Content starts
(* ===== verification/Spec.v ===== *)
(** * What recovery promises

    The abstract meaning of a segment: a finite map from correlation id to open
    intent and a set of closed ids, changed by one record at a time
    ([spec_apply]).  No hash tables, pointers or allocations.  [represents]
    relates the broker's hashed open set to the map. *)

From stdpp Require Import base gmap strings list fin_maps.
From Stdlib Require Import ZArith Lia Ascii.
From S2P Require Import Prelude CString Jansson Env Id Sink Request Peer Record Receipt Rate.
From S2P Require Import OpenSet Broker Reconstruct.

Local Open Scope string_scope.
Local Open Scope list_scope.
Local Open Scope Z_scope.

Record spec_state := Spec { sp_open : gmap string intent; sp_closed : gset string }.

Definition spec_init : spec_state := Spec ∅ ∅.

Definition verifier_used (A : gmap string intent) (v : string) : bool :=
  bool_decide (map_Exists (λ _ it, key_rcpt it = Some v) A).

(** The intent a stored opening record stands for. *)
Definition stored_intent (s : rab_stored) : intent :=
  Intent (sr_cid s) (sr_binding s) (sr_actor s) (sr_operation s) (sr_resource s) (sr_scope s)
    (is_checkpoint_rec s) None.

Definition spec_open (st : spec_state) (s : rab_stored) : string + spec_state :=
  if is_empty (sr_binding s) then inl "intent/checkpoint record without a binding"
  else match sp_open st !! sr_cid s with
       | Some it =>
           if is_intent_rec s then inl "inconsistent duplicate intent"
           else if bool_decide (it_binding it = sr_binding s ∧ it_actor it = sr_actor s)
           then inr st
           else inl "inconsistent duplicate checkpoint"
       | None =>
           if bool_decide (sr_cid s ∈ sp_closed st)
           then inl (if is_intent_rec s then "duplicate intent for a closed operation"
                     else "checkpoint of a closed operation")
           else inr (Spec (<[sr_cid s := stored_intent s]> (sp_open st)) (sp_closed st))
       end.

Definition spec_outcome (st : spec_state) (s : rab_stored) : string + spec_state :=
  match sp_open st !! sr_cid s with
  | None => inl (if bool_decide (sr_cid s ∈ sp_closed st) then "double outcome"
                 else "outcome without a matching intent")
  | Some _ => inr (Spec (delete (sr_cid s) (sp_open st)) ({[sr_cid s]} ∪ sp_closed st))
  end.

(** A receipt record against its open intent: the receipt it leaves installed. *)
Definition spec_receipt (A : gmap string intent) (it : intent) (s : rab_stored)
  : string + receipt :=
  let rc := sr_rcpt s in
  if negb (bool_decide (rc_actor_uid rc = a_uid (it_actor it) ∧ rc_verb rc = it_operation it ∧
                        rc_resource rc = it_resource it))
  then inl "receipt bound fields inconsistent with its intent"
  else if sr_rcpt_is_checkpoint s && negb (it_from_checkpoint it)
  then inl "receipt checkpoint beside a non-checkpoint intent"
  else match it_rcpt it with
       | None =>
           if negb (sr_rcpt_is_checkpoint s) && bool_decide (rc_state rc = RAB_RCPT_REDEEMED)
           then inl "redeemed receipt transition without a prior issued"
           else if verifier_used A (rc_verifier rc)
           then inl "receipt verifier collides with another intent"
           else inr rc
       | Some cur =>
           if negb (receipt_bound_eq cur rc) then inl "conflicting duplicate receipt"
           else if bool_decide (rc_state rc = rc_state cur) then
             if bool_decide (rc_accepted_time_us rc = rc_accepted_time_us cur) then inr cur
             else inl "conflicting duplicate receipt"
           else if bool_decide (rc_state rc = RAB_RCPT_REDEEMED)
           then inr (mark_redeemed cur (rc_accepted_time_us rc))
           else inl "inconsistent receipt state transition"
       end.
Lemma replay_line_refines line closed b st L t f :
  recovering b st closed L → line ≠ [] → Z.of_nat (size (sp_open st)) < 2 ^ 32 - 1 →
  wp (replay_line line closed)
     (step_post b f (spec_line st line) (λ v, L v ++ log_charges [line] v)) (Sys (World t f) b).
Proof.
  intros Hrv Hne Hsize. unfold replay_line, spec_line.
  destruct (rab_parse_stored line) as [s|] eqn:Hp; [|by apply wp_ret, step_same].
  pose proof (line_charges_parsed _ _ Hne Hp) as Hch. unfold stored_charges in Hch.
  apply parse_stored_ok in Hp.
  pose proof Hp as (_ & _ & _ & _ & _ & Hau & Htm & Hru & Hops & Hrcu & Hrct & _).
  assert (Hrest : sr_type s ≠ RAB_REC_RATE → wp (let! res := apply_stored s closed in
            match res with
            | (Some e, closed) => mreturn (Some e, closed)
            | (None, closed) => note_replayed s (blen line) ;;; mreturn (None, closed)
            end) (step_post b f (spec_apply st s) (λ v, L v ++ log_charges [line] v))
         (Sys (World t f) b)).
  { intros Hty. apply wp_bind. eapply wp_mono; [by apply apply_stored_refines|].
    intros [err closed'] [[t' f'] b'] (Hf & Hto & Hres). simpl in Hf, Hto. subst f'.
    destruct err as [e|].
    { apply wp_ret. split_and!; [done|done|]. destruct Hres as [Hres|Hres]; [by left|right].
      destruct (spec_apply st s); [done|by destruct Hres]. }
    destruct Hres as [[Hres _]|Hres]; [done|]. destruct (spec_apply st s) as [e|st']; [done|].
    destruct Hres as [_ Hrv']. simpl in Hrv'. apply wp_bind.
    assert (Hpost : ∀ b2 t2 L2, tables_only b' b2 → recovering b2 st' closed' L2 →
              (∀ v, L v ++ log_charges [line] v = L2 v) →
              step_post b f (inr st') (λ v, L v ++ log_charges [line] v) (None, closed')
                (Sys (World t2 f) b2)).
    { intros b2 t2 L2 Ht2 Hr2 He. split_and!; [done|by eapply tables_only_trans|right].
      split; [done|]. by eapply recovering_ext. }
    assert (Hsame : line_charges line = [] →
              wp (mreturn tt) (λ _, wp (mreturn (None, closed')) (step_post b f (inr st')
                    (λ v, L v ++ log_charges [line] v))) (Sys (World t' f) b')).
    { intros He. eapply wp_ret, wp_ret, Hpost; [apply tables_only_refl|done|].
      intros v. by apply line_charge_none. }
    unfold note_replayed. destruct (sr_type s); [|by apply Hsame|done|].
    - eapply note_rate_keeps; [done..|apply u64_range|]. intros. eapply wp_ret, Hpost; [done..|].
      intros v. by apply line_charge_one.
    - destruct (sr_rcpt_is_checkpoint s); [by apply Hsame|].
      eapply note_rate_keeps; [done..|apply u64_range|]. intros. eapply wp_ret, Hpost; [done..|].
      intros v. by apply line_charge_one. }
  destruct (sr_type s) eqn:Hty; try by apply Hrest.
  apply wp_bind. eapply note_carry_keeps; [done..|]. intros b' t' Hto Hrv'. apply wp_ret.
  split_and!; [done|done|right]. split; [done|]. eapply recovering_ext; [|exact Hrv'].
  intros v. by apply line_charge_carry.
Qed.

Lemma break_line_app l rest : nl ∉ l → break_line (l ++ nl :: rest) = Some (l, rest).
Proof.
  induction l as [|c l IH]; simpl; [done|]. intros Hn.
  destruct (Ascii.eqb_spec c nl) as [->|]; [set_solver|]. rewrite IH by set_solver. done.
Qed.

Lemma break_line_None l : nl ∉ l → break_line l = None.
Proof.
  induction l as [|c l IH]; simpl; [done|]. intros Hn.
  destruct (Ascii.eqb_spec c nl) as [->|]; [set_solver|]. by rewrite IH by set_solver.
Qed.

Lemma encode_cons l ls : encode (l :: ls) = l ++ nl :: encode ls.
Proof. unfold encode. simpl. by rewrite <- app_assoc. Qed.

(** How the line loop ends. *)
Definition replay_post (b : broker) (f : fsys) (spec : string + spec_state) (torn : option nat)
    (L : Z → list (Z * Z)) (res : replay_result) (s' : sys) : Prop :=
  w_fs (s_w s') = f ∧ tables_only b (s_b s') ∧
  ((res = ReplayErr OOM ∧ ¬ healthy) ∨
   match spec with
   | inl e => res = ReplayErr e
   | inr st' => res = ReplayDone torn ∧ ∃ closed', recovering (s_b s') st' closed' L
   end).

(** A line opens at most one intent. *)
Lemma spec_line_size st line st' :
  spec_line st line = inr st' → (size (sp_open st') ≤ size (sp_open st) + 1)%nat.
Proof.
  unfold spec_line. intros Hs.
  destruct (rab_parse_stored line) as [s|]; [|done].
  assert (Hgo : spec_apply st s = inr st' → (size (sp_open st') ≤ size (sp_open st) + 1)%nat).
  { clear Hs. unfold spec_apply, spec_open, spec_outcome. intros Hs.
    inv_guards Hs; simplify_eq/=; rewrite ?map_size_insert, ?map_size_delete;
      repeat case_match; simpl; lia. }
  destruct (sr_type s); try exact (Hgo Hs). injection Hs as <-. lia.
Qed.

(** The loop reads the complete lines and stops at the torn tail. *)
Lemma replay_refines lines torn fuel pos closed b st L t f :
  Forall (λ l, nl ∉ l) lines → nl ∉ torn → (length (encode lines ++ torn) ≤ fuel)%nat →
  recovering b st closed L → Z.of_nat (size (sp_open st) + length lines) < 2 ^ 32 - 1 →
  wp (replay fuel (encode lines ++ torn) pos closed)
     (replay_post b f (spec_replay st lines)
        (match torn with [] => None | _ => Some (pos + length (encode lines))%nat end)
        (λ v, L v ++ log_charges lines v))
     (Sys (World t f) b).
Proof.
  intros Hl Ht. revert fuel pos closed b st L t.
  induction Hl as [|l lines Hl _ IH]; intros fuel pos closed b st L t Hf Hrv Hsize.
  - simpl. destruct torn as [|c torn].
    + destruct fuel; apply wp_ret; (split_and!; [done|apply tables_only_refl|right; split; [done|]];
        eexists; eapply recovering_ext; [|done]; intros v; apply app_nil_r).
    + destruct fuel; [simpl in Hf; lia|]. cbn [replay encode concat map app].
      rewrite break_line_None by done. apply wp_ret.
      split_and!; [done|apply tables_only_refl|right]. simpl. rewrite Nat.add_0_r. split; [done|].
      eexists. eapply recovering_ext; [|done]. intros v. apply app_nil_r.
  - rewrite encode_cons in Hf |- *. rewrite <- app_assoc in Hf |- *. simpl app in Hf |- *.
    rewrite length_app in Hf. simpl in Hf.
    destruct fuel as [|fuel]; [lia|]. cbn [replay].
    assert (Hne : l ++ nl :: encode lines ++ torn ≠ []) by (by destruct l).
    destruct (l ++ nl :: encode lines ++ torn) as [|c0 p0] eqn:Hp; [done|]. rewrite <- Hp.
    rewrite break_line_app by done.
    assert (Hpos : (match torn with
                    | [] => None
                    | _ => Some (pos + length (encode (l :: lines)))%nat
                    end) =
                   match torn with
                   | [] => None
                   | _ => Some (pos + length l + 1 + length (encode lines))%nat
                   end).
    { destruct torn; [done|]. rewrite encode_cons, length_app. simpl. f_equal. lia. }
    rewrite encode_cons in Hpos. rewrite Hpos.
    cbn [length] in Hsize. destruct l as [|c l]; [apply IH; [lia|done|lia]|].
    cbn [length Nat.eqb spec_replay]. apply wp_bind.
    eapply wp_mono; [apply replay_line_refines; [done..|lia]|].
    intros [err closed'] [[t' f'] b'] (Hf' & Hto & Hres). simpl in Hf', Hto, Hres. subst f'.
    destruct Hres as [[-> Hh]|Hres].
    { apply wp_ret. split_and!; [done|done|by left]. }
    destruct (spec_line st (c :: l)) as [e|st'] eqn:Hsl.
    { rewrite Hres. apply wp_ret. split_and!; [done|done|by right]. }
    destruct Hres as [-> Hrv']. apply spec_line_size in Hsl.
    eapply wp_mono; [apply IH; [lia|done|lia]|].
    intros res s' (Hf2 & Hto2 & Hres2). split_and!; [done|by eapply tables_only_trans|].
    destruct Hres2 as [Hres2|Hres2]; [by left|right].
    destruct (spec_replay st' lines) as [e|st2]; [done|].
    destruct Hres2 as (-> & closed2 & Hrv2). split; [done|]. exists closed2.
    eapply recovering_ext; [|exact Hrv2]. intros v.
    by rewrite (log_charges_app [c :: l] lines), app_assoc.
Qed.
End Steps.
Content ends
WORK INSTRUCTION>
Transcribe each line of the data above, unaltered, from the one where "if is_empty (sr_binding" appears to the one where "if negb (bool_decide" appears, inclusive of both.

WRITTEN RESPONSE>
  if is_empty (sr_binding s) then inl "intent/checkpoint record without a binding"
  else match sp_open st !! sr_cid s with
       | Some it =>
           if is_intent_rec s then inl "inconsistent duplicate intent"
           else if bool_decide (it_binding it = sr_binding s ∧ it_actor it = sr_actor s)
           then inr st
           else inl "inconsistent duplicate checkpoint"
       | None =>
           if bool_decide (sr_cid s ∈ sp_closed st)
           then inl (if is_intent_rec s then "duplicate intent for a closed operation"
                     else "checkpoint of a closed operation")
           else inr (Spec (<[sr_cid s := stored_intent s]> (sp_open st)) (sp_closed st))
       end.

Definition spec_outcome (st : spec_state) (s : rab_stored) : string + spec_state :=
  match sp_open st !! sr_cid s with
  | None => inl (if bool_decide (sr_cid s ∈ sp_closed st) then "double outcome"
                 else "outcome without a matching intent")
  | Some _ => inr (Spec (delete (sr_cid s) (sp_open st)) ({[sr_cid s]} ∪ sp_closed st))
  end.

(** A receipt record against its open intent: the receipt it leaves installed. *)
Definition spec_receipt (A : gmap string intent) (it : intent) (s : rab_stored)
  : string + receipt :=
  let rc := sr_rcpt s in
  if negb (bool_decide (rc_actor_uid rc = a_uid (it_actor it) ∧ rc_verb rc = it_operation it ∧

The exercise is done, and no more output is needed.